The extent of interactions between hatchery and wild salmon stocks in marine ecosystems is also important to examine. Increased hatchery production of juvenile chum salmon has coincided with declines of some wild chum salmon stocks, suggesting the potential for hatchery and wild stock interactions in the marine environment (Reese et al. In Review; Seeb et al. 2004). A study using a bioenergetics approach and SECM data from Icy Strait concluded that hatchery and wild stocks of juvenile salmon consumed only a small percentage of the available zooplankton during their summer residence (Orsi et al. 2004a); and feeding indices remained high for juvenile pink (O. gorbuscha), chum, and coho salmon throughout the diel cycle and summer season (Sturdevant et al. 2002, 2004, 2008), suggesting that growth of the fish was not food-limited. The bioenergetics study also suggested that vertically-migrating planktivores may have a greater impact on the zooplankton standing stock than hatchery stock groups of chum salmon, including abundant forage species such as Walleye pollock (Theragra chalcogramma) and herring (Clupea pallasi) (Sigler and Csepp 2007). Companion studies in Icy Strait suggested that the amount of food consumed may be more important to survival of juvenile salmon con-specifics than the type of food (Sturdevant et al. 2004; Weitkamp and Sturdevant 2008). These findings stress the importance of examining the entire epipelagic community of ichthyofauna in the context of trophic interactions.
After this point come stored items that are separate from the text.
(* ===== verification/TestsIndexed.v ===== *)
(** * TestsIndexed: the unit tests of [indexed_store.rs]

    The recursions of the index get their fuel from the test. *)
From S2P Require Export TestKit IndexedStore.

Section indexed_tests.
Context `{Crc32, DirOrder} (fuel : nat).

(** [{ let mut store = open; body }]. *)
Definition with_indexed {S A : Type} (open : M unit IndexedStoreError IndexedStore) (body : Test IndexedStore A) :
    Test S A :=
  scope (must open) body.

Definition open_default : M unit IndexedStoreError IndexedStore := indexed_open fuel tempdir.

Definition i_put (key value : bytes) : Test IndexedStore unit := must (indexed_put fuel key value).

Definition i_delete (key : bytes) : Test IndexedStore unit := must (indexed_delete fuel key).

Definition i_checkpoint : Test IndexedStore unit := must (checkpoint fuel).

(** [store.log.append_put(key, value).unwrap()], which passes the index by. *)
Definition log_only (key value : bytes) : Test IndexedStore unit :=
  zoom is_log set_is_log (must (append_put key value));;
  mret tt.

Definition assert_i_get (key : bytes) (value : option bytes) : Test IndexedStore unit :=
  found ← must (indexed_get fuel key);
  assert_eq found value.

Definition assert_reconciled (n : nat) : Test IndexedStore unit :=
  count ← look reconciled_records;
  assert_eq count n.

Definition indexed_put_then_get_round_trips : Test unit unit :=
  with_indexed open_default (
    i_put (ascii "a") (ascii "1");;
    assert_i_get (ascii "a") (Some (ascii "1"))).

Definition indexed_delete_makes_get_return_none : Test unit unit :=
  with_indexed open_default (
    i_put (ascii "a") (ascii "1");;
    i_delete (ascii "a");;
    assert_i_get (ascii "a") None).

Definition indexed_scan_returns_live_keys_with_prefix_in_order : Test unit unit :=
  with_indexed open_default (
    i_put (ascii "user:2") (ascii "bob");;
    i_put (ascii "user:1") (ascii "alice");;
    i_put (ascii "order:1") (ascii "widget");;
    i_delete (ascii "user:2");;
    results ← must (indexed_scan fuel (ascii "user:"));
    assert_eq results [(ascii "user:1", ascii "alice")]).

Definition reopening_after_a_clean_shutdown_needs_no_reconciliation : Test unit unit :=
  with_indexed open_default (
    i_put (ascii "a") (ascii "1");;
    i_put (ascii "b") (ascii "2");;
    i_checkpoint);;
  with_indexed open_default (assert_reconciled 0).

Definition reopening_reconciles_state_that_committed_to_the_log_but_not_the_index : Test unit unit :=
  with_indexed open_default (
    i_put (ascii "a") (ascii "1");;
    i_checkpoint;;
    log_only (ascii "b") (ascii "2"));;
  with_indexed open_default (
    assert_reconciled 1;;
    assert_i_get (ascii "a") (Some (ascii "1"));;
    assert_i_get (ascii "b") (Some (ascii "2"))).

Definition reconciliation_replays_only_the_unindexed_tail_not_the_whole_log : Test unit unit :=
  with_indexed open_default (
    test_for (range 0 50) (fun i => i_put (fmt "k" i) (fmt "v" i));;
    i_checkpoint;;
    log_only (ascii "unindexed1") (ascii "x");;
    log_only (ascii "unindexed2") (ascii "y"));;
  with_indexed open_default (assert_reconciled 2).

Definition automatic_checkpointing_bounds_reconciliation_to_the_interval_not_the_whole_history : Test unit unit :=
  with_indexed (open_with_options fuel tempdir 64 5) (
    test_for (range 0 12) (fun i => i_put (fmt "k" i) (fmt "v" i)));;
  with_indexed (open_with_options fuel tempdir 64 5) (assert_reconciled 2).

Definition all_values_are_correct_regardless_of_where_a_crash_lands_relative_to_a_checkpoint : Test unit unit :=
  with_indexed (open_with_options fuel tempdir 64 5) (
    test_for (range 0 23) (fun i => i_put (fmt "k" i) (fmt "v" i)));;
  with_indexed (open_with_options fuel tempdir 64 5) (
    test_for (range 0 23) (fun i => assert_i_get (fmt "k" i) (Some (fmt "v" i)))).

(** The tests of the module, in the order of the source. *)
Definition indexed_tests : list (Test unit unit) :=
  [indexed_put_then_get_round_trips; indexed_delete_makes_get_return_none;
   indexed_scan_returns_live_keys_with_prefix_in_order;
   reopening_after_a_clean_shutdown_needs_no_reconciliation;
   reopening_reconciles_state_that_committed_to_the_log_but_not_the_index;
   reconciliation_replays_only_the_unindexed_tail_not_the_whole_log;
   automatic_checkpointing_bounds_reconciliation_to_the_interval_not_the_whole_history;
   all_values_are_correct_regardless_of_where_a_crash_lands_relative_to_a_checkpoint].
End indexed_tests.

Lemma indexed_tests_pass : forallb passes (indexed_tests 16) = true.
Proof. vm_compute. reflexivity. Qed.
This is the third year that the SECM research scope has included sampling in the southern region of southeastern Alaska. This regional study component was added to the SECM project to support an increased emphasis on forecasting of adult pink salmon returns and to understand regional differences in prey, competitor, and predation dynamics. This study component supplements the core sampling of eight stations in the strait habitat of the northern region, and geographically broadens the monitoring to include the strait habitat in the southern region which encompasses a migration corridor at the opposite end of southeastern Alaska. This study is currently proposed for continued funding over a 3-year period by the Northern Fund of the Pacific Salmon Commission. A primary focus is to explore the concordance of adult pink salmon harvests in both the southern and northern regions of southeastern Alaska with biophysical parameters such as juvenile abundance, temperature, and zooplankton abundance in each region.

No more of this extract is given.